Actionable comments posted: 1
Caution
Some comments are outside the diff and can’t be posted inline due to platform limitations.
⚠️ Outside diff range comments (1)
snakemake_executor_plugin_aws_batch/batch_job_builder.py (1)
185-221:⚠️ Potential issue | 🔴 CriticalAdd platform-aware container properties for Fargate compatibility.

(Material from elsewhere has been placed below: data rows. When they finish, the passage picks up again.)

(** C17. Which tokens open the preview URL they were set for. A token that is accepted, whether
    drawn or brought along, opens it in either header if it neither begins nor ends with
    white space. One that does, such as a token pasted with its line break, is accepted
    and stored all the same, but no request of any kind opens the URL with it again: the
    header is trimmed and the stored token is not. *)
Theorem preview_token_opens random scheme token plain hash id :
  ProcessRequest random scheme token = Ok (plain, hash) -> plain <> ""%string -> Auth.Sum256 (raw plain) <> [] ->
  (trimmed (raw plain) -> preview_gate (Some hash) (by_header id plain) = None /\ preview_gate (Some hash) (by_bearer id plain) = None) /\
  (~ trimmed (raw plain) -> forall q, preview_gate (Some hash) q = None ->
     exists other, other <> plain /\ Auth.Sum256 (raw other) = Auth.Sum256 (raw plain)).
Proof.
  intros E Hp Hs. assert (hash = SHA256Hex plain) as ->.
  { unfold ProcessRequest in E. repeat case_hyp E; by simplify_eq. }
  unfold preview_gate. rewrite SHA256Hex_nonempty by done. split.
  - intros Ht. rewrite extract_bearer. unfold ExtractToken at 1 2, by_header. cbn [q_XToken].
    rewrite (proj2 (String.eqb_neq plain "") Hp). cbn [negb]. rewrite (TrimSpace_same plain Ht), (proj2 (String.eqb_neq plain "") Hp).
    unfold ConstantTimeEqualString. by rewrite String.eqb_refl.
  - intros Ht q Hq. case_hyp Hq; [done|]. case_hyp Hq; [done|]. apply negb_false_iff, String.eqb_eq in Heqb0.
    exists (ExtractToken q). split; [|by apply SHA256Hex_inj]. intros Heq. apply Ht. rewrite <- Heq. apply ExtractToken_trimmed.
Qed.
Lemma okc_checkpoint_job w id sb wk kind promote p : known w id promote -> okc w (checkpoint_job id sb wk kind promote p) anything.
Proof.
  intros Hk. unfold checkpoint_job. eapply ok_seq; [apply _|apply okc_capture|]. intros v r Hv Hr.
  apply okc_safe; [apply safe_close_pending|]. intros v1 _ Hv1. destruct r as [[rootfs ws]|].
  - destruct (Hr rootfs ws eq_refl) as (-> & Hn & Hs). eapply ok_seq; [apply _|apply okc_ready; [by eapply stored_later|done]|].
    intros v2 b Hv2 _. destruct promote as [art|]; [|done]. destruct b; [|done]. apply okc_go. cbn.
    do 3 (eapply known_later; [eassumption|]). done.
  - eapply ok_seq; [apply _|apply okc_failed|]. done.
Qed.

Lemma okc_promote w art wk : okc w (promoteCheckpointToFull art wk) (fun v o => forall x, o = Some x -> exists sb, captured sb art v (Some x)).
Proof.
  unfold promoteCheckpointToFull. apply okc_safe; [apply safe_ask|]. intros v1 [] _; cbn [negb]; [|done].
  apply okc_safe; [quiet|]. intros v2 sb _. apply okc_safe; [apply safe_create|]. intros v3 [] _; cbn [negb]; [|done].
  eapply ok_seq; [apply _|apply okc_capture|]. intros v4 o _ Ho. apply okc_safe; [apply safe_destroy|]. intros v5 _ H5.
  cbn. intros x ->. exists sb. intros rootfs ws [= ->]. destruct (Ho rootfs ws eq_refl) as (? & ? & ?). split_and!; [done..|]. by eapply stored_later.
Qed.

Lemma okc_promotion_job w id art wk : known w id (Some art) -> okc w (promotion_job id art wk) anything.
Proof.
  intros Hk. unfold promotion_job. eapply ok_seq; [apply _|by apply okc_promotion_status|]. intros v1 _ H1 _.
  eapply ok_seq; [apply _|apply okc_promote|]. intros v2 [[rootfs ws]|] H2 Ho.
  - destruct (Ho _ eq_refl) as [sb Hc]. destruct (Hc rootfs ws eq_refl) as (-> & Hn & Hs).
    eapply ok_seq; [apply _|apply okc_promotion_ready; [|done|done]|done]. do 2 (eapply known_later; [eassumption|]). done.
  - eapply ok_seq; [apply _|by apply okc_promotion_status|done].
Qed.
(** * JSON-Schema normalizer and AST builder: a shallow embedding

    The development follows [src/json-schema/normalizer.ts] (the rule
    pipeline) and the AST builder that accompanies it ([parse],
    [parseAsTypeWithCache], [parseNonLiteral], [parseSchema],
    [getDefinitions]).

    Schema nodes are JavaScript objects compared by identity and mutated in
    place, so the embedding works over an explicit store: a value is a
    primitive or a reference into a heap of objects and arrays.  Code that
    can throw returns a result type; recursion over a possibly cyclic graph
    is driven by a budget. *)

From Stdlib Require Import ZArith String Ascii List Bool Lia.
From stdpp Require Import base option list gmap strings pretty.

(** ** JavaScript values, objects and the store *)

Module JS.

(** A JavaScript value.  Numbers are the integers the schema keywords
    [minItems] and [maxItems] range over. *)
Inductive jval : Type :=
| JUndef
| JNull
| JBool (b : bool)
| JNum (z : Z)
| JStr (s : string)
| JRef (l : nat).

#[global] Instance jval_eq_dec : EqDecision jval.
Proof. solve_decision. Defined.

(** An object keeps its own enumerable keys in enumeration order; an array
    keeps its elements.  Keys are assumed not to be canonical array indices
    (which JavaScript would enumerate first). *)
Definition fields : Type := list (string * jval).

Inductive hobj : Type :=
| HObj (fs : fields)
| HArr (elems : list jval).

#[global] Instance hobj_eq_dec : EqDecision hobj.
Proof. solve_decision. Defined.

(** The store: a reference [JRef l] denotes the object at index [l];
    allocation appends. *)
Abbreviation heap := (list hobj).

Definition alloc (h : heap) (o : hobj) : heap * nat := (h ++ [o], length h).

(** Thrown errors, by constructor of the JavaScript error class. *)
Inductive exn : Type :=
| ReferenceError (msg : string)
| TypeError (msg : string)
| RangeError (msg : string)
| Error (msg : string).

Inductive res (A : Type) : Type :=
| Ok (a : A)
| Throw (e : exn)
| OutOfFuel.
Arguments Ok {A} a.
Arguments Throw {A} e.
Arguments OutOfFuel {A}.

Definition rbind {A B} (m : res A) (k : A -> res B) : res B :=
  match m with
  | Ok a => k a
  | Throw e => Throw e
  | OutOfFuel => OutOfFuel
  end.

The job definition construction at line 185 unconditionally sets
privileged: True, omitsexecutionRoleArn, and allows GPU resources, but line 221 can sendplatformCapabilities=["FARGATE"]. This causes Fargate job definition registration to fail: AWS Batch Fargate requires an execution role, prohibits privileged mode, and does not support GPU. The code already validates Fargate vs. EC2 resource requirements but does not handle these container property differences.Conditionally set
executionRoleArnfor Fargate, omit or setprivilegedto false for Fargate (true only for EC2), and reject GPU requests on Fargate.🤖 Prompt for AI Agents
Verify each finding against the current code and only fix it if needed. In `@snakemake_executor_plugin_aws_batch/batch_job_builder.py` around lines 185 - 221, The container_properties currently set privileged=True, omit executionRoleArn, and may include GPU requirements even when self.platform == "FARGATE"; update the job-definition assembly in batch_job_builder.py so that inside the block building container_properties you (1) only set privileged=True for non-FARGATE platforms and set privileged=False (or omit) when self.platform == self.platform value for FARGATE, (2) add executionRoleArn=self.settings.execution_role (or settings.executionRoleArn) to container_properties when self.platform == FARGATE, and (3) guard appending a GPU resource (BATCH_JOB_RESOURCE_REQUIREMENT_TYPE.GPU) — raise/return an error if gpu > 0 and self.platform == FARGATE to reject unsupported GPU on Fargate; ensure these changes are honored before calling self.batch_client.register_job_definition so register_job_definition receives the correct platform-aware containerProperties and tags.
♻️ Duplicate comments (2)
snakemake_executor_plugin_aws_batch/batch_job_builder.py (2)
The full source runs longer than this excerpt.